37. To prevent this happening we use the applied Emitter-Base voltage to remove the captured electrons from the Base and maintain the number of holes it contains. This has the overall effect that we see some of the electrons which enter the transistor via the Emitter emerging again from the Base rather than the Collector. For most practical Bipolar Transistors only about 1% of the free electrons which try to cross Base region get caught in this way.
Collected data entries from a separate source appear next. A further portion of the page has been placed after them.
(* ===== verification/TrapFacts.v ===== *)
(** Exceptions: what a fault does to the kernel, and the exception vectors. *)
From S2P Require Import Prelude Types Cstring Spinlock Console ConsoleFacts Kalloc KallocFacts VmFacts Proc Syscall Device Trap.
Import Cstring Spinlock Console ConsoleFacts Kalloc KallocFacts VmFacts Proc Syscall Device Trap.

Module TrapFacts.

#[local] Opaque load32 store32.

(** ** Messages *)

(** The arguments that a format consumes are there, with the right types. *)
Fixpoint well_fed (fmt : list Z) (args : list parg) : bool :=
  match fmt with
  | [] => true
  | c :: fmt1 =>
      if negb (c =? 37) then well_fed fmt1 args else
      match fmt1 with
      | [] => true
      | d :: fmt2 =>
          if (d =? 100) || (d =? 120) || (d =? 112) then
            match args with PInt _ :: args' => well_fed fmt2 args' | _ => false end
          else if d =? 115 then
            match args with PStr _ :: args' => well_fed fmt2 args' | _ => false end
          else well_fed fmt2 args
      end
  end.

(** A computation that only prints. *)
Definition prints (m : K unit) : Prop :=
  forall s env, exists tx, m s env = Ok tt (set_uart_tx tx s) env.

Lemma set_uart_twice tx tx' s : set_uart_tx tx' (set_uart_tx tx s) = set_uart_tx tx' s.
Proof. done. Qed.

Lemma prints_ret : prints (ret tt).
Proof. intros s env. exists s.(uart_tx). by destruct s. Qed.

Lemma prints_seq m k : prints m -> prints k -> prints (m ;;; k).
Proof.
  intros Hm Hk s env. destruct (Hm s env) as [tx Htx]. mstep Htx.
  destruct (Hk (set_uart_tx tx s) env) as [tx' Htx']. exists tx'. by rewrite Htx'.
Qed.

Lemma prints_consputc c : prints (consputc c).
Proof. intros s env. apply consputc_run. Qed.

Lemma prints_mfor {A} (l : list A) f : (forall x, prints (f x)) -> prints (mfor l f).
Proof. intros Hf. induction l; [apply prints_ret|]. by apply prints_seq. Qed.

Create HintDb printing.
#[local] Hint Resolve prints_ret prints_consputc : printing.
#[local] Hint Extern 1 (prints (_ ;;; _)) => apply prints_seq : printing.
#[local] Hint Extern 1 (prints (mfor _ _)) => apply prints_mfor; intros : printing.
#[local] Hint Extern 1 (prints (printint _ _ _)) => unfold printint : printing.

Lemma cprintf_loop_prints n : forall fmt args, (length fmt <= n)%nat -> well_fed fmt args = true -> prints (cprintf_loop fmt args).
Proof.
  induction n as [|n IH]; intros [|c fmt1] args Hl Hw; simpl in Hl; try lia; [apply prints_ret..|]. simpl in *.
  destruct (c =? 37); cbn [negb] in *; [|apply prints_seq; [apply prints_consputc|apply IH; [lia|done]]].
  destruct fmt1 as [|d fmt2]; [apply prints_ret|]. simpl in Hl.
  assert (Hrec : forall args, well_fed fmt2 args = true -> prints (cprintf_loop fmt2 args)) by (intros; apply IH; [lia|done]).
  destruct (d =? 100); cbn [orb] in *; [destruct args as [|[v|] args]; [done| |done]; auto with printing|].
  destruct (d =? 120); cbn [orb] in *; [destruct args as [|[v|] args]; [done| |done]; auto with printing|].
  destruct (d =? 112); cbn [orb] in *; [destruct args as [|[v|] args]; [done| |done]; auto with printing|].
  destruct (d =? 115); [destruct args as [|[|t] args]; [done|done|]; auto with printing|].
  destruct (d =? 37); auto with printing.
Qed.

(** Kernel code that may print. *)
Definition may_print (s : kstate) : Prop := quiet s /\ cons_lock ∉ s.(kcpu).(held).

Lemma cprintf_run fmt args s env : may_print s -> well_fed fmt args = true ->
  exists tx, cprintf fmt args s env = Ok tt (set_uart_tx tx s) env.
Proof.
  intros [Hq Hl] Hw. unfold cprintf. rewrite bind_gets. destruct (cons_locking s) eqn:Hcl; simpl.
  - mstep (acquire_quiet cons_lock s env Hq Hl).
    destruct (cprintf_loop_prints (length fmt) fmt args (le_n _) Hw (with_lock cons_lock s) env) as [tx Htx].
    mstep Htx. rewrite bind_gets. change (cons_locking _) with (cons_locking s). rewrite Hcl. cbn [when].
    exists tx. rewrite (release_quiet cons_lock s) by done. by destruct s.
  - rewrite bind_ret. destruct (cprintf_loop_prints (length fmt) fmt args (le_n _) Hw s env) as [tx Htx].
    mstep Htx. rewrite bind_gets. change (cons_locking _) with (cons_locking s). rewrite Hcl. by exists tx.
Qed.
(* ===== verification/VmCopy.v ===== *)
(** Copying an address space (copyuvm of kernel/vm.c): the child's memory is a
    copy in pages of its own. *)
From S2P Require Import Prelude Types Spinlock Cstring Kalloc KallocFacts Vm VmFacts VmSpace VmFree.
Import Spinlock Cstring Kalloc KallocFacts Vm VmFacts VmSpace VmFree.

Module VmCopy.

#[local] Opaque memset memmove store32 load32.

Section Facts.
Context `{Image}.
Hypothesis kern_above : KERNBASE < kern_end.

(** ** The loop *)

Section Loop.
Variables (pd sz : Z) (m0 : memory).

Definition cp_ap (va : Z) : Z := PTE_AP (pte m0 pd va).
Definition cp_src (va i : Z) : Z := m0 (user_page m0 pd va + i).

(** The parent [pd] is as it was in [m0], and apart from the child [d]. *)
Record parent_kept (s : kstate) (l : list Z) (d : Z) : Prop := {
  pk_backed : backed s l pd sz;
  pk_pte : forall va, user_va va -> pte s.(mem) pd va = pte m0 pd va;
  pk_part : forall q, part s.(mem) pd sz q <-> part m0 pd sz q;
  pk_same : forall q i, part m0 pd sz q -> 0 <= i < KPAGE -> s.(mem) (q + i) = m0 (q + i);
  pk_apart : forall q, part m0 pd sz q -> q <> d /\ ~ is_table s.(mem) d q
}.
Hence we see a Base Current, IB, which is typically around one hundred times smaller than the Emitter Current, IE.

38. An alternate way of looking at transistors is to use the source, gate, and drain picture.

39. In the n-type transistor, both the source and the drain are negatively-charged and sit on a positively-charged well of p-silicon. Transistors consist of three terminals; the source, the gate, and the drain.

40. When positive voltage is applied to the gate, electrons in the p-silicon are attracted to the area under the gate forming an electron channel between the source and the drain. When positive voltage is applied to the drain, the electrons are pulled from the source to the drain. In this state the transistor is on.

41. If the voltage at the gate is removed, electrons aren't attracted to the area between the source and drain. The pathway is broken and the transistor is turned off.